The steel press, Bochumer Verein
Hungary had two types of police. Police in the more sort of urban areas, and Gendarmerie in the countryside, open areas and so on. And whilst the Police was no better, no worse than the rest of the population, the Gendarmerie were sort of hand-picked yobbos and thugs with sympathies as far right as Hitler, possibly further. And if anything we suffered more from even the limited contact we had with them, than from the Germans, at that stage.
hungarian police worse than germans
And there was one other lad, much the same age as myself, a German Jew, who done this Riga-Buchenwald-Rhine journey, and he was operating the cranes that serviced the press. We, I knew that if I would be able to be in the camp hospital for a few days it would make life a little bit easier, and we conspired that he let down the cradle of the crane very slowly onto my toe, and for that I would be having to go to the hospital and stay a few days until the blue has disappeared.
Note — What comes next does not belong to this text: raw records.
Lemma outcome_stop e x x' share share' plog h isCommit nT log' fr rc :
  advances e x x' share share' plog h (handle_params (the_wal x)) -> rc <> SQLITE_OK ->
  outcome e x share plog h isCommit nT log' fr (Some (x', rc)).
Proof. intros HA Hrc. exists x', rc, share', plog. by split_and!. Qed.

(** The transaction as [frames_finish] finds it: [l] are the pages with their flags. *)
Record written (e : frames_env) (x : WSt) (share : gmap Z Z) (plog : list Z) (h : WalIndexHdr)
  (log : list frame) (l : list PgHdr) : Prop := {
  wn_ready : ready e x share plog h;
  wn_log : wlog x log;
  wn_read : 0 < readLock (the_wal x) /\ 0 <= minFrame (the_wal x);
  wn_index : take (Z.to_nat (mxFrame (hdr (the_wal x)))) plog ++ (pgno <$> filter (fun p => pg_append p = true) l) =
    f_pgno <$> log;
  wn_pos : Forall (fun x => 0 < x) (pgno <$> filter (fun p => pg_append p = true) l);
  wn_ne : log <> [];
  wn_len : mxFrame h <= len log /\ len log + 65536 < 2 ^ 31;
  wn_re : iReCksum (the_wal x) <> 0 -> mxFrame h < iReCksum (the_wal x);
  wn_hdr : mxFrame h <> 0 -> describes h (handle_params (the_wal x)) (take (Z.to_nat (mxFrame h)) log)
}.
Lemma recover_header_spec c b x :
  mem_read c 0 WAL_HDRSIZE = Some b -> bytes_ok b -> hdr (the_wal x) = zero_hdr ->
  exists x' rc ok, recover_header b x = Some (x', rc, ok) /\ fd x' = fd x /\ pages (st x') = pages (st x) /\
    blank (the_wal x) (the_wal x') /\
    (ok = true -> rc = SQLITE_OK /\ exists P, header_of c P /\ handle_params (the_wal x') = P /\ aFrameCksum (hdr (the_wal x')) = ck0 P) /\
    (ok = false -> forall P, ~ header_of c P).
Proof.
  intros Hr Hb Hz. assert (Hlb : length b = 32%nat) by (pose proof (mem_read_length _ _ _ _ Hr); unfold WAL_HDRSIZE in *; lia).
  destruct (header_fields b Hb Hlb) as (m & v & s & k & salt & c0 & c1 & -> & Hm & Hv & Hs & Hk & Hc0 & Hc1 & Hsa & Hsb & Hu).
  set (h24 := be32 m ++ be32 v ++ be32 s ++ be32 k ++ salt_image salt) in *.
  pose proof (fun P HP => header_fields_of c P m v s k salt c0 c1 HP Hr Hm Hv Hs Hc0 Hc1) as Huniq.
  unfold recover_header.
  rewrite (get_app [] m (be32 v ++ be32 s ++ be32 k ++ salt_image salt ++ be32 c0 ++ be32 c1)) by (done || unfold h24; by rewrite <- !app_assoc).
  cbn -[get4byte_at mem_read app be32 h24 walChecksumBytes u32s Z.land].
  rewrite (get_app (be32 m ++ be32 v) s (be32 k ++ salt_image salt ++ be32 c0 ++ be32 c1)) by (done || unfold h24; by rewrite <- !app_assoc).
  cbn -[get4byte_at mem_read app be32 h24 walChecksumBytes u32s Z.land].
  destruct (_ || _ || _ || _) eqn:Echk.
  { exists x, SQLITE_OK, false. split; [done|]. split_and!; try done; [by apply blank_refl|]. intros _ P HP.
    destruct (Huniq P HP) as (Em & _ & -> & _). destruct HP as [(HP1 & HP2 & _) _].
    destruct (size_checks _ HP1) as (E1 & E2 & E3 & _). rewrite E1, E2 in Echk. unfold SQLITE_MAX_PAGE_SIZE in Echk.
    rewrite (proj2 (Z.ltb_ge 65536 _)), (proj2 (Z.ltb_ge _ 512)) in Echk by lia. rewrite Em in Echk. by destruct HP2 as [E|E]; rewrite E in Echk. }
  apply orb_false_iff in Echk as [[[Hc_m Hc_p]%orb_false_iff Hc_hi]%orb_false_iff Hc_lo].
  apply negb_false_iff, Z.eqb_eq in Hc_m, Hc_p. apply Z.ltb_ge in Hc_hi, Hc_lo. unfold SQLITE_MAX_PAGE_SIZE in Hc_hi.
  rewrite (i32_small (i32 s - 1)) in Hc_p by lia.
  assert (Esz : i32 s = s) by (unfold is_u32, i32 in *; Z.div_mod_to_equations; lia). rewrite Esz in *.
  pose proof (power_of_two s ltac:(lia) Hc_p) as Hpg. destruct (size_checks s Hpg) as (_ & _ & _ & Hs8).
  destruct (magic_fields m Hm Hc_m) as [Em Hbig]. set (big := u8 (Z.land m 1)) in *.
  rewrite (get_app (be32 m ++ be32 v ++ be32 s) k (salt_image salt ++ be32 c0 ++ be32 c1)) by (done || unfold h24; by rewrite <- !app_assoc).
  cbn -[get4byte_at mem_read app be32 h24 walChecksumBytes u32s Z.land big].
  rewrite (mem_read_app (be32 m ++ be32 v ++ be32 s ++ be32 k) (salt_image salt) (be32 c0 ++ be32 c1)) by (done || unfold h24; by rewrite <- !app_assoc).
  cbn -[get4byte_at mem_read app be32 h24 walChecksumBytes u32s Z.land big salt_image]. rewrite Hu.
  cbn -[get4byte_at mem_read app be32 h24 walChecksumBytes u32s Z.land big salt_image].
  rewrite (mem_read_app [] h24 (be32 c0 ++ be32 c1)) by done.
  cbn -[get4byte_at mem_read app be32 h24 walChecksumBytes u32s Z.land big salt_image].
  assert (Hhb : bytes_ok h24) by (apply Forall_app in Hb; tauto).
  rewrite (checksum_spec (big =? SQLITE_BIGENDIAN) h24 None) by done.
  change (default (0, 0) None) with (0, 0). set (ck := format_sum (order_words (big =? SQLITE_BIGENDIAN) h24) (0, 0)).
  cbn -[get4byte_at mem_read app be32 h24 big with_hdr with_wal ck].
  rewrite (get_app h24 c0 (be32 c1)) by done. cbn -[get4byte_at app be32 h24 big with_hdr with_wal ck].
  rewrite (get_app (h24 ++ be32 c0) c1 []) by (done || by rewrite app_nil_r, <- app_assoc). cbn -[get4byte_at app be32 h24 big with_hdr with_wal ck].
  set (x1 := with_hdr (set_aFrameCksum ck) _).
  assert (Hck : is_u32 ck.1 /\ is_u32 ck.2) by (apply format_sum_range; done).
  assert (Hblank : blank (the_wal x) (the_wal x1)).
  { apply (blank_hdr _ _ ck salt big); try done; try tauto; [|by destruct Hbig as [-> | ->]]. unfold the_wal in Hz. unfold x1. simpl. rewrite Hz. by destruct salt. }
  assert (Hother : forall P, header_of c P -> (c0, c1) = ck).
  { intros P HP. destruct (Huniq P HP) as (Em' & _ & _ & -> & E24). unfold ck0, ck. rewrite <- E24. fold h24.
    assert (Eb : p_big P = big) by (unfold big; rewrite Em'; destruct HP as [(_ & [-> | ->] & _) _]; done). unfold native. by rewrite Eb. }
  destruct ((ck.1 <>? c0) || (ck.2 <>? c1)) eqn:Eck.
  { exists x1, SQLITE_OK, false. split_and!; try done. intros _ P HP. apply Hother in HP. rewrite <- HP in Eck. simpl in Eck.
    by rewrite !Z.eqb_refl in Eck. }
  apply orb_false_iff in Eck as [Ek1%negb_false_iff%Z.eqb_eq Ek2%negb_false_iff%Z.eqb_eq].
  rewrite (get_app (be32 m) v (be32 s ++ be32 k ++ salt_image salt ++ be32 c0 ++ be32 c1)) by (done || unfold h24; by rewrite <- !app_assoc).
  cbn -[app be32 h24 big ck x1]. destruct (Z.eqb_spec v WAL_MAX_VERSION) as [Ev|Ev]; cbn [negb].
  2:{ exists x1, SQLITE_CANTOPEN, false. split_and!; try done. intros _ P HP. by destruct (Huniq P HP) as (_ & ? & _). }
  exists x1, SQLITE_OK, true. split_and!; try done. intros _. split; [done|].
  assert (E24 : hdr24 (Params big s k salt) = h24) by (unfold hdr24, h24; cbn [p_big p_size p_ckpt p_salt]; by rewrite <- Em, Ev).
  assert (Ec : ck0 (Params big s k salt) = ck) by (unfold ck0; by rewrite E24).
  exists (Params big s k salt). split_and!.
  - split; [by split_and!|]. rewrite Hr. unfold wal_hdr. by rewrite E24, Ec, Ek1, Ek2.
  - unfold x1. destruct salt. done.
  - rewrite Ec. done.
Qed.

(** ** The private page *)

Lemma private_add e priv pg s share plog :
  inv s share plog -> env_ok e s share -> pages s !! priv = None -> (forall w b, env_page e w b <> priv) ->
  inv (set_page priv pg s) share plog /\ env_ok e (set_page priv pg s) share.
Proof.
  intros [HI HC] [E1 E2 E3 E4] Hn Hp. assert (Hsub : pages s ⊆ <[priv := pg]> (pages s)) by by apply insert_subseteq.
  split.
  - split; [|done]. apply (index_ok_extend (pages s) _ share); [done|done|done|by left|apply HI].
  - split; simpl; [done| |done|].
    + intros Hh b Hb Hb0. rewrite lookup_insert_ne by (pose proof (Hp (wal s) b) as H; unfold env_page in H; rewrite Hh in H; naive_solver).
      by apply E2.
    + intros Hh b p Hb Ep Hp0. destruct (E4 Hh b p Hb Ep Hp0) as [(pg' & Epg & Hsz) ?]. split; [|done]. exists pg'. split; [|done].
      by eapply lookup_weaken.
Qed.

Lemma private_drop e priv s share plog :
  inv s share plog -> env_ok e s share -> (forall b, share !! b <> Some priv) -> (forall w b, env_page e w b <> priv) ->
  inv (Sys (wal s) (delete priv (pages s))) share plog /\ env_ok e (Sys (wal s) (delete priv (pages s))) share.
Proof.
  intros [[I1 I2 I3 I4 I5] HC] [E1 E2 E3 E4] Hn Hp.
  assert (Hd : forall b q, share !! b = Some q -> delete priv (pages s) !! q = pages s !! q).
  { intros b q Hb. apply lookup_delete_ne. intros <-. by destruct (Hn b). }
  split.
  - split; [|done]. split; simpl; [done|done| | |done].
    + intros b q Hb. rewrite (Hd b q Hb). by eapply I3.
    + intros b Hb Hz. destruct (I4 b Hb Hz) as (q & pg & Hq & Epg & ?). exists q, pg. by rewrite (Hd b q Hq).
  - split; simpl; [done| |done|].
    + intros Hh b Hb Hb0. apply lookup_delete_None. right. by apply E2.
    + intros Hh b p Hb Ep Hp0. rewrite lookup_delete_ne; [by apply E4|].
      pose proof (Hp (wal s) b) as H. unfold env_page in H. rewrite (proj2 (Z.eqb_neq _ _) Hh) in H. congruence.
Qed.

(** The contract of the allocator for the private page. *)
Definition malloc_ok (e : recover_env) (s : St) : Prop :=
  forall a pg, rv_malloc e = Some (a, pg) ->
    a <> NULL /\ pages s !! a = None /\ page_size pg /\ forall w b, env_page (rv_pages e) w b <> a.

(** ** The log *)

(** Only so many frames fit in a file. *)
Lemma frames_fit c P log :
  header_of c P -> valid_log c P log -> len log <= (len c - WAL_HDRSIZE) / (p_size P + WAL_FRAME_HDRSIZE).
Proof.
  intros [(HP1 & _) _] HL. destruct (size_checks _ HP1) as (_ & _ & Hsz & _). apply Z.div_le_lower_bound; [unfold WAL_FRAME_HDRSIZE; lia|].
  destruct log as [|f log _] using rev_ind; [unfold valid_log in HL; pose proof (lf_hdr _ _ _ _ HL) as Hr; apply mem_read_Some in Hr; simpl; lia|].
  apply valid_snoc in HL as (_ & _ & Hr). apply mem_read_Some in Hr as (_ & _ & Hr & _). rewrite length_app. simpl.
  unfold log_end, walFrameOffset in Hr. unfold WAL_HDRSIZE, WAL_FRAME_HDRSIZE in *. nia.
Qed.

Lemma header_valid c P : header_of c P -> valid_log c P [].
Proof.
  intros [(HP1 & _) Hr]. destruct (size_checks _ HP1) as (_ & _ & Hsz & Hm). split; [done|done|done|]. split; [lia|done].
Qed.

(** What is known of the handle when the frames have been read: there is a valid header and
    the frames of the longest log have been read, or there is no frame. *)
Definition found (c : bytes) (w : Wal) (log : list frame) (ck : Z * Z) : Prop :=
  (exists P, header_of c P /\ longest c P log /\ handle_params w = P /\ recovered P log ck (hdr w)) \/
  (log = [] /\ ck = (0, 0) /\ (forall P, header_of c P -> longest c P []) /\
   hdr_ok (hdr w) /\ mxFrame (hdr w) = 0 /\ nPage (hdr w) = 0).

Lemma found_none c w : (forall P, ~ header_of c P) -> hdr_ok (hdr w) -> mxFrame (hdr w) = 0 -> nPage (hdr w) = 0 -> found c w [] (0, 0).
Proof. intros Hn H1 H2 H3. right. split_and!; try done. intros P HP. by destruct (Hn P). Qed.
Well, the load was heavier than anticipated, so it not just quashed it but actually broke it. So I had my leg in plaster for about a fortnight and I was in hospital, and that probably saved my life.
Broken toe, Bochumer Verein
When I was seventeen, one year to go to matriculation, the Germans occupied Hungary, so I never went to the last class before graduating from school. …All the anti-Jewish legislation they put into practise in Germany over years, and in less and less time as they occupied various countries, and by the time they got to Hungary, it worked like clockwork.
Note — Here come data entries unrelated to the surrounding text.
(* ===== verification/WalCkpt.v ===== *)
(** * Write-ahead log: the checkpoint (src/wal.c)

    - [walCheckpoint] copies pages from the log back into the database file, as far as the
      marks of the readers allow, with the iterator of WalIter.v; [walBusyLock] and
      [walPagesize] are its helpers.

    The state is a connection with the log file and the database file. What the allocator, the
    locks, the busy handler and the interrupt flag answer is the record [ckpt_env]; the calls
    of [sqlite3OsFileControl], whose results the code ignores, are left out. Where the flags
    ask for no sync, [sqlite3OsSync] is a call that is answered with [SQLITE_OK]. A reader is its
    range of frames: it finds a page in the log or in the database file ([reads]). *)

From stdpp Require Import list gmap.
From S2P Require Import Prelude Varint WalData WalIndex WalTxn WalFrame WalWrite WalLog WalCommit WalRecover WalSort WalIter.
Import WalTypes WalIndexes WalTxns WalFrames WalWrites WalLogs WalCommits WalRecovery WalIterators.
Local Open Scope Z_scope.

Module WalCheckpoints.

(** ** Operations *)

Definition SQLITE_CORRUPT_BKPT : Z := SQLITE_CORRUPT.
Definition SQLITE_INTERRUPT : Z := 9.
Definition SQLITE_CHECKPOINT_PASSIVE : Z := 0.
Definition SQLITE_CHECKPOINT_RESTART : Z := 2.
Definition SQLITE_CHECKPOINT_TRUNCATE : Z := 3.

Record CSt := CS { conn : WSt; db : File }.

Definition on_st (f : St -> St) (c : CSt) : CSt := CS (WS (f (st (conn c))) (fd (conn c))) (db c).
Definition c_st (c : CSt) : St := st (conn c).
Definition set_st (s : St) (c : CSt) : CSt := CS (WS s (fd (conn c))) (db c).
Definition set_fd (f : File) (c : CSt) : CSt := CS (WS (c_st c) f) (db c).
Definition set_db (f : File) (c : CSt) : CSt := CS (conn c) f.

(** The attempts to take a lock: what the file system answers, and whether the busy handler,
    if there is one, asks for another attempt. The handler gives up at the end of the list. *)
Definition attempts : Type := list (Z * bool).

Record ckpt_env := CkptEnv {
  ce_pages : page_env;
  ce_malloc : bool;
  ce_readlock : Z -> attempts;
  ce_restart : attempts;
  ce_interrupted : Z -> bool;           (** the interrupt flag, when a page is about to be copied *)
  ce_mallocFailed : bool;
  ce_salt1 : Z
}.

Fixpoint walBusyLock (xBusy : bool) (l : attempts) (s : St) : Z :=
  match l with
  | [] => walLockExclusive SQLITE_BUSY s
  | (a, again) :: l =>
      let rc := walLockExclusive a s in
      if xBusy && (rc =? SQLITE_BUSY) && again then walBusyLock xBusy l s else rc
  end.

Definition walPagesize (w : Wal) : Z :=
  Z.land (hdr_szPage (hdr w)) 0xfe00 + Z.shiftl (Z.land (hdr_szPage (hdr w)) 0x0001) 16.

(** The loop over the readers' marks [i] .. [WAL_NREADER - 1]; the result has the state,
    [mxSafeFrame], [xBusy], [rc] and whether the code goes to [walcheckpoint_out]. *)
Fixpoint ckpt_marks (n : nat) (e : ckpt_env) (i mxSafeFrame : Z) (xBusy : bool) (rc : Z) (s : St)
  : option (St * Z * bool * Z * bool) :=
  match n with
  | O => Some (s, mxSafeFrame, xBusy, rc, false)
  | S n =>
      let? y := walCkptInfo_get (ckpt_aReadMark i) s in
      if y <? mxSafeFrame then
        if mxFrame (hdr (wal s)) <? y then None else
        let rc := walBusyLock xBusy (ce_readlock e i) s in
        if rc =? SQLITE_OK then
          let? s := walCkptInfo_put (ckpt_aReadMark i) (if i =? 1 then mxSafeFrame else READMARK_NOT_USED) s in
          ckpt_marks n e (i + 1) mxSafeFrame xBusy rc s
        else if rc =? SQLITE_BUSY then ckpt_marks n e (i + 1) y false rc s
        else Some (s, mxSafeFrame, xBusy, rc, true)
      else ckpt_marks n e (i + 1) mxSafeFrame xBusy rc s
  end.

(** The loop that copies the pages. *)
Fixpoint ckpt_copy (fuel : nat) (e : ckpt_env) (sz nBackfill mxSafeFrame mxPage : Z) (p : WalIterator) (iFrame : Z) (c : CSt)
  : option (CSt * Z) :=
  match fuel with
  | O => None
  | S fuel =>
      let? (p, ret, iDbpage, iFrame) := walIteratorNext (c_st c) p iFrame in
      if ret <>? 0 then Some (c, SQLITE_OK) else
      let? pgno := walFramePgno iFrame (c_st c) in
      if pgno <>? iDbpage then None else
      if ce_interrupted e iDbpage then Some (c, if ce_mallocFailed e then SQLITE_NOMEM else SQLITE_INTERRUPT) else
      if (iFrame <=? nBackfill) || (mxSafeFrame <? iFrame) || (mxPage <? iDbpage)
      then ckpt_copy fuel e sz nBackfill mxSafeFrame mxPage p iFrame c else
      let '(f, rc, zBuf) := sqlite3OsRead sz (walFrameOffset iFrame sz + WAL_FRAME_HDRSIZE) (fd (conn c)) in
      let c := set_fd f c in
      if rc <>? SQLITE_OK then Some (c, rc) else
      let '(d, rc) := sqlite3OsWrite zBuf ((iDbpage - 1) * sz) (db c) in
      let c := set_db d c in
      if rc <>? SQLITE_OK then Some (c, rc) else
      ckpt_copy fuel e sz nBackfill mxSafeFrame mxPage p iFrame c
  end.

(** The check of the size of the database file. *)
Definition ckpt_grow (sz mxPage : Z) (c : CSt) : CSt * Z :=
  let nReq := mxPage * sz in
  let '(d, rc, nSize) := sqlite3OsFileSize (db c) in
  let c := set_db d c in
  if (rc =? SQLITE_OK) && (nSize <? nReq) then
    (c, if nSize + 65536 + mxFrame (hdr (wal (c_st c))) * sz <? nReq then SQLITE_CORRUPT_BKPT else SQLITE_OK)
  else (c, rc).

(** What follows the copying: the file is cut to its size when all of the log has been
    copied, and [nBackfill] is set. *)
Definition ckpt_done (sz mxSafeFrame : Z) (c : CSt) : option (CSt * Z) :=
  let? h := walIndexHdr (c_st c) in
  let '(c, rc) :=
    (if mxSafeFrame =? mxFrame h then
       let '(d, rc) := sqlite3OsTruncate (nPage (hdr (wal (c_st c))) * sz) (db c) in
       let c := set_db d c in
       if rc =? SQLITE_OK then let '(d, rc) := sqlite3OsSync (db c) in (set_db d c, rc) else (c, rc)
     else (c, SQLITE_OK)) in
  if rc =? SQLITE_OK then
    let? s := walCkptInfo_put ckpt_nBackfill mxSafeFrame (c_st c) in Some (set_st s c, rc)
  else Some (c, rc).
nazis perfecting their system
One or two people did escape. One of them was a local Jew from that area who done a round the world journey before he got back to Bochum and he did escape. And I found out only last year that he actually died just a few months before I tried to contact him. But because he escaped, there was punishment meted out, and I don't know, 50 people got executed for it. So he was regarded by the only other survivor I know as a villain of the piece, because those 50 would have possibly been still alive if he wouldn't have escaped. Now whether that is so, who can tell now? And incidentally these three people, myself, the man who escaped and one other person are the only survivors of 1360 people in that group of the camp.
Price of escape, Bochumer Verein
Our foreman kicked us quite a lot, called us all sorts of names, every blue moon he brought in a newspaper bag, or just a newspaper wrapping of potato peels: 'Here, Jews, that's something to eat'. And it served a double purpose. It's quite delicious, potato peelings, in those circumstances, it also gave you a chance to look at the local newspapers, Bergische Arbeiter or whatever. Now one didn't expect to find anything in it that would have been earth-shattering, but one could read the headline: 'Last night in the terror attack by the RAF or the Americans, the glorious Luftwaffe shot down a thousand airplanes'. One would have thought that there were at least a thousand airplanes in the attack, so you put two and two together, which was a bit encouraging.